This whole boy-girl thing, when you’re a parent, you know, where your son is maybe really into girls, your daughter’s really into boys. Let me just take a step back. We all need to take a step back, because there is this concept called like boyfriends or girlfriends and those things mean very different things to kids. And there could be kids who are really, really just so focused on the opposite sex – like so boy-crazy, so girl-crazy – some girls, some boys are not going to care. Some girls and boys are sometimes going to care and some boys and girls are not attracted to people of the opposite sex. They don’t know where they’re at yet, they have lots of questions about it. But they are thinking about it and they’re processing it for themselves. What is so important about this whole idea of your children coming into this phase of their life is what we’ve been talking about before, about these relationships and the standards that you establish with friendships, are the same standards that you’re going to carry with you into more intimate relationships. That’s your overall goal. And what happens is is that parents can get so fixated and worried about relationships and what the kids are doing or on the other hand, they can be very dismissive, like “Oh, those kids are so cute. They’re not doing anything, right?” That in the extremes, we really lose the opportunity to guide them through the process. Now are our children going to talk to us a lot about their boyfriends or girlfriends? Some of them may. A lot of them are not going to tell you anything. So the most important thing, I think, to cover your bases for all parents and for all kids is you sit with your child sometime like in fifth grade, and you say, “You know what?

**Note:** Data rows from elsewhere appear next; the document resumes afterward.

(* ===== verification/AppWorker.v ===== *)
(** * AppWorker: the worker in front of the hosted shell
    ([packages/duckdb-wasm-app/_worker.js])

    Every request to the site goes through [fetch].  It answers for the threaded wasm
    module itself, from another host, and passes everything else to the static assets; its
    other purpose is the pair of headers that isolates the page, without which there is
    no shared memory.  What the two fetches give is a parameter. *)
From S2P Require Import Prelude.
From stdpp Require Import base tactics list gmap strings pretty.
From Stdlib Require Import ZArith Lia.
Open Scope Z_scope.

(** Headers by their names in lower case. *)
Abbreviation headers := (gmap string string).
Record SiteResponse := { status : Z; header_map : headers; body : option string }.
(** A response is [ok] in the range of success. *)
Definition ok (r : SiteResponse) : bool := (200 <=? status r) && (status r <? 300).

Definition COOP : string := "cross-origin-opener-policy".
Definition COEP : string := "cross-origin-embedder-policy".
Definition cache_control : string := "cache-control".
Definition immutable : string := "public, max-age=31536000, immutable".

Definition withCoiHeaders (resp : SiteResponse) (extra : option (string * string)) : SiteResponse :=
  let h := <[COEP := "require-corp"]> (<[COOP := "same-origin"]> (header_map resp)) in
  {| status := status resp; header_map := match extra with Some (k, v) => <[k := v]> h | None => h end; body := body resp |}.

(** The response to a path; [upstream] and [assets] are what the two fetches give. *)
Definition fetch (upstream : SiteResponse) (assets : string -> SiteResponse) (pathname : string) : SiteResponse :=
  if String.eqb pathname "/wasm/duckdb-coi.wasm" then
    if negb (ok upstream) || bool_decide (body upstream = None) then
      {| status := 502; header_map := ∅;
         body := Some ("upstream wasm fetch failed: " +:+ pretty (status upstream)) |}
    else
      {| status := 200;
         header_map := {["content-type" := "application/wasm"; cache_control := immutable;
                         "cross-origin-resource-policy" := "same-origin"; COOP := "same-origin"; COEP := "require-corp"]};
         body := body upstream |}
  else
    withCoiHeaders (assets pathname)
      (if String.prefix "/static/" pathname then Some (cache_control, immutable) else None).

Definition isolates (r : SiteResponse) : Prop :=
  header_map r !! COOP = Some "same-origin" /\ header_map r !! COEP = Some "require-corp".

(** The wasm module cannot be had. *)
Definition module_fails (upstream : SiteResponse) (pathname : string) : bool :=
  String.eqb pathname "/wasm/duckdb-coi.wasm" && (negb (ok upstream) || bool_decide (body upstream = None)).

(** A response isolates its page exactly when it is not the one that says the module
    could not be had.  That one carries no cache directive, and the worker adds one only to the
    module and to assets under [/static/]; the status and the body of an asset are kept. *)
Theorem responses_isolate upstream assets pathname :
  let r := fetch upstream assets pathname in
  (isolates r <-> module_fails upstream pathname = false) /\
  (module_fails upstream pathname = true -> status r = 502 /\ header_map r !! cache_control = None) /\
  (pathname <> "/wasm/duckdb-coi.wasm" -> status r = status (assets pathname) /\ body r = body (assets pathname) /\
     (String.prefix "/static/" pathname = false ->
      header_map r !! cache_control = header_map (assets pathname) !! cache_control)).
Proof.
  unfold fetch, module_fails, isolates. destruct (String.eqb_spec pathname "/wasm/duckdb-coi.wasm") as [->|N]; cbn [andb].
  - destruct (negb (ok upstream) || bool_decide (body upstream = None)).
    + split; [split; [by intros [? _]|done]|]. split; [done|]. by intros [].
    + split; [split; [done|by intros _; split]|]. split; [done|]. by intros [].
  - split; [split; [done|intros _]|split; [done|intros _]]; unfold withCoiHeaders; cbn [header_map status body].
    + destruct (String.prefix "/static/" pathname); split;
        rewrite ?(lookup_insert_ne _ cache_control) by done; rewrite ?lookup_insert_eq; try done;
        by rewrite lookup_insert_ne, lookup_insert_eq.
    + split; [done|]. split; [done|]. intros ->. by rewrite !lookup_insert_ne.
Qed.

People have different feelings about boyfriends and girlfriends, and I just want you to know that it’s all fine. Wherever you are on this is totally fine. But I also want to sit down with you and I want to figure out… you know what? You never need to do anything that you feel physically uncomfortable with. And if that’s the case, then you always have the right to say no. You always have the right to walk away. No matter if you think it’s hurting that person’s feelings or if the relationship will sever. I want you to think about the fact that for you, protecting what you believe and what you feel comfortable doing, with anybody else, no matter how old you are, is the most important thing for you to focus on.”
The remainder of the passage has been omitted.